Back in the 1950s and 60s, self-driving cars represented the fantastic life of luxury that was supposed to be just around the corner. But here in the 21st century we can't even pretend that our driverless cars of the future will be filled with board games and light reading. No, our self-driving car of tomorrow will be for one thing: work.
As Fast Company puts it, our traffic jams of tomorrow "will become a lot more productive," thanks to the amazing advances of 21st century technology—technology that will allow us to be better workers, rather than more relaxed and happy human beings.
The magazine has a post about Regus and its self-driving concept vehicle (illustrated below) which will be on display at the Geneva Motor Show next month. As you can see, Regus believes that every second of your commute should be as productive as possible. Don't even think about wasting time listening to the radio.
"Right now, many of us suffer through long, traffic-plagued commutes to and from work, the airport, or client meetings. It's just dead-time when you aren't doing much," a VP at Regus told Fast Company.
But that VP is selling the futurist fallacy we've been hearing for over a century, the idea that technology will enable humans to be more productive, thus providing more time for leisure.
"If the XchangE [autonomous concept vehicle] helps people get their work completed or their deal struck while they're traveling from one place to another, then that's less work they have to take home with them," the VP explained.
Yeah, we've heard that one before.
Back in the 1950s all of the office's technological advancements were supposed to to give the worker of the future a little room to breathe. Especially during what was ostensibly off-hours.
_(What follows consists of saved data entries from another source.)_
Definition security_changed_event (endpoint session : Handle) (op : SecurityOperation.t)
    (m : SecurityMode.t) (e : Z) (now : Instant) : Event :=
  session_event EventType.SecurityChanged endpoint session now
    <| data := [of_u8 (SecurityMode.to_u8 m)] ++ be_encode 8 e ++
               [of_u8 (SecurityOperation.to_u8 op)] |>.

Definition security_change_from_event (ev : Event) : Result SecurityChange :=
  if decide (event_type ev ≠ EventType.SecurityChanged ∨ length (data ev) ≠ 10%nat) then
    fail ErrorCode.InvalidArgument "event is not a valid security change" else
  m ← SecurityMode.try_from (byte_at 0 (data ev));
  let e := be_decode (slice 1 9 (data ev)) in
  op ← match byte_at 9 (data ev) with
       | 1 => Ok SecurityOperation.ModeSwitch
       | 2 => Ok SecurityOperation.Rekey
       | _ => fail ErrorCode.InvalidArgument "security event has an unknown operation"
       end;
  Ok (mkSecurityChange op m e).

Definition completed_operation (k : ControlKind.t) : option SecurityOperation.t :=
  match k with
  | ControlKind.SwitchCommit | ControlKind.SwitchAck => Some SecurityOperation.ModeSwitch
  | ControlKind.RekeyCommit | ControlKind.RekeyAck => Some SecurityOperation.Rekey
  | _ => None
  end.

Definition message_event_with_integrity (endpoint session : Handle) (f : Frame)
    (verified : bool) (now : Instant) : Event :=
  mkEvent EventType.Message endpoint session (correlation (header f)) ErrorCode.Ok
    (body f) verified now.

Definition game_control_event (endpoint session : Handle) (payload : list byte) (now : Instant)
    : Event :=
  session_event EventType.GameControl endpoint session now <| data := payload |>.

Definition map_security_error (e : SecurityError) : RnetError :=
  match e with
  | PeerKeyMismatch =>
    mkRnetError ErrorCode.PeerKeyMismatch "peer key does not match the pinned key"
  | InvalidState => mkRnetError ErrorCode.HandshakeFailed "invalid handshake state"
  | Crypto => mkRnetError ErrorCode.CryptoError "cryptographic operation failed"
  | ReplayDetected => mkRnetError ErrorCode.ReplayDetected
      "datagram nonce was already received or is outside the replay window"
  end.

(** ** The session *)

Inductive OutboundKind := OutData | OutGameControl.
Inductive SecurityCommand := SetMode (m : SecurityMode.t) | RekeyNow.

Section session.
Context `{OrderedCipher}.

(** What a session reads of the runtime: configuration and its own handles. *)
Record Env := mkEnv {
  cfg_max_body_len : Z;
  cfg_handshake_timeout : Duration;
  env_endpoint : Handle;
  env_session : Handle
}.

Record Session := mkSession {
  transport : Ordered.SecureTransport;
  controller : SecurityController;
  transition_deadline : option Instant;
  server_authoritative : bool;
  automatic_rekey : AutoRekey
}.
#[local] Instance eta_Session : Eta Session := λ s,
  mkSession (transport s) (controller s) (transition_deadline s) (server_authoritative s)
    (automatic_rekey s).

Definition max_payload (env : Env) : Z := cfg_max_body_len env + 20 + 64.

(** The bytes put on the stream. *)
Definition write_wire (r : SecurityRecord) (max : Z) : Result (list byte) :=
  encoded ← encode_record r max;
  write_framed encoded.

Definition write_protected (t : Ordered.SecureTransport) (e : Z) (kind : ProtectedKind.t)
    (payload : list byte) (max : Z) : Result (list byte * Ordered.SecureTransport) :=
  inner ← encode_protected (mkProtectedMessage kind payload) max;
  '(ciphertext, t') ← map_err map_security_error (Ordered.encrypt t inner);
  wire ← write_wire (mkRecord RecordKind.Protected e ciphertext) (max + 64);
  Ok (wire, t').

Definition decrypt_protected (t : Ordered.SecureTransport) (r : SecurityRecord) (max : Z)
    : Result (ProtectedMessage * Ordered.SecureTransport) :=
  if decide (rec_kind r ≠ RecordKind.Protected) then
    fail ErrorCode.ProtocolError "expected protected record" else
  '(plaintext, t') ← map_err map_security_error (Ordered.decrypt t (rec_payload r));
  m ← decode_protected plaintext max;
  Ok (m, t').

Definition write_control (t : Ordered.SecureTransport) (e : Z) (c : Control) (max : Z)
    : Result (list byte * Ordered.SecureTransport) :=
  write_protected t e ProtectedKind.Control (encode_control c) max.

Definition apply_effect (t : Ordered.SecureTransport) (eff : Effect.t) : Ordered.SecureTransport :=
  if decide (eff = Effect.Rekey) then Ordered.rekey_outgoing (Ordered.rekey_incoming t) else t.

(** What an iteration of the loop yields when it does not break: the session, the
    events it pushed and the bytes it wrote. *)
Definition Yield : Type := Session * list Event * list byte.

(** The transition part of [process_inbound]. *)
Definition process_control (env : Env) (now : Instant) (s : Session) (t : Ordered.SecureTransport)
    (r : SecurityRecord) (payload : list byte) : Result Yield :=
  ctl ← decode_control payload;
  let operation := completed_operation (ct_kind ctl) in
  '(tr, c') ← handle (controller s) ctl;
  let t1 := apply_effect t (before_response tr) in
  '(out, t2) ← match response tr with
               | Some resp => write_control t1 (rec_epoch r) resp (max_payload env)
               | None => Ok ([], t1)
               end;
  let t3 := apply_effect t2 (after_response tr) in
  let events :=
    if is_transitioning c' then []
    else match operation with
         | Some op => [security_changed_event (env_endpoint env) (env_session env) op
                         (mode c') (epoch c') now]
         | None => []
         end in
  Ok (s <| transport := t3 |> <| controller := c' |>, events, out).
Definition public_payload_bytes (e : GameEvent) : Z :=
  match e with
  | Message m => len (gm_payload m)
  | AuthRequest _ _ _ join_ticket _ _ => len join_ticket
  | ResumeRequest _ _ _ identity _ join_ticket _ _ => len identity + len join_ticket
  | ResumeTicket _ _ ticket => len ticket
  | RuntimeStarted | RuntimeStopped | EndpointOpened _ | EndpointError _ _ | ProtocolRejected _ _ _
  | SessionReady _ _ | SessionResumed _ _ _ | SessionClosed _ _ _ | Writable _ _ | JoinFailed _ _ _
  | SecurityChanged _ _ _ _ _ | QualityChanged _ _ _ | ProtocolViolation _ _ => 0
  end.

Definition event_belongs_to_session (e : GameEvent) (session : Handle) : bool :=
  match e with
  | Message m => bool_decide (gm_session m = session)
  | SessionReady _ s | Writable _ s | SecurityChanged _ s _ _ _ | QualityChanged _ s _
  | ResumeTicket _ s _ => bool_decide (s = session)
  | SessionResumed _ _ new_session => bool_decide (new_session = session)
  | _ => false
  end.

(** [a - b] on unsigned integers, and [debug_assert!]. *)
Definition sub (a b : Z) : outcome Z := expect (checked_sub a b).
Definition debug_assert (P : Prop) `{!Decision P} : outcome unit :=
  if decide P then Done tt else Panic.

Definition release_reservation (r : RangeRuntimeState) (messages bytes : Z) : outcome RangeRuntimeState :=
  _ ← debug_assert (messages ≤ buffered_messages r);
  _ ← debug_assert (bytes ≤ buffered_bytes r);
  Done (r <| buffered_messages ::= λ n, saturating_sub n messages |>
          <| buffered_bytes ::= λ n, saturating_sub n bytes |>).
That meant that the self-driving car would be a safe haven, not another venue for productivity.
The February 22, 1959 edition of Arthur Radebaugh's Sunday comic strip "Closer Than We Think" (top image) tackled the issue of self-driving cars. And Radebaugh's strip was explicit about what the driverless car would afford us: more leisure.
"The day when we can play cards or take a nap while driving is closer than we think!" the strip proclaimed.
The print ad above from 1957 showed a similar scene. The family of the future will be able to play a board game or simply have a pleasant chat since no one has to keep an eye on the road.
Disney also imagined a world of self-driving cars, with a heavy emphasis on leisure. The May 14, 1958 episode of the Disneyland TV series (before it would become known as Walt Disney's Wonderful World of Color) looked at the history and future of transportation. Titled "Magic Highway USA" the episode's last 10 minutes included the fabulous future of driverless vehicles, complete with a game of checkers.
"As father chooses the route in advance on a push-button selector, electronics take over complete control," the narrator says. "Progress can be accurately checked on a synchronized scanning map. With no driving responsibility, the family relaxes together."
But even the creators of Magic Highway understood that some amount of work would be happening in the driverless cars of tomorrow. Below, we see a video conference conducted right in the car. Or as the narrator puts it "en route business conferences are conducted by television."
But maybe these visions of productivity (both old and new) aren't all bad. Some people of the 1950s and 60s were worried that we'd have too much leisure in the future. So much leisure time that we'd want to literally die.
"Mankind's major struggle [in the future] will be against boredom," an article in the January 4, 1959 issue of Parade magazine claimed, "with the suicide rate zooming as people lose the race."
Whatever role the driverless car ultimately plays in our future—whether it's a sanctuary filled with entertainment or just another extension of our work life—it's pretty safe to bet that it won't cause a spike in the suicide rate. At least not because of too much leisure time.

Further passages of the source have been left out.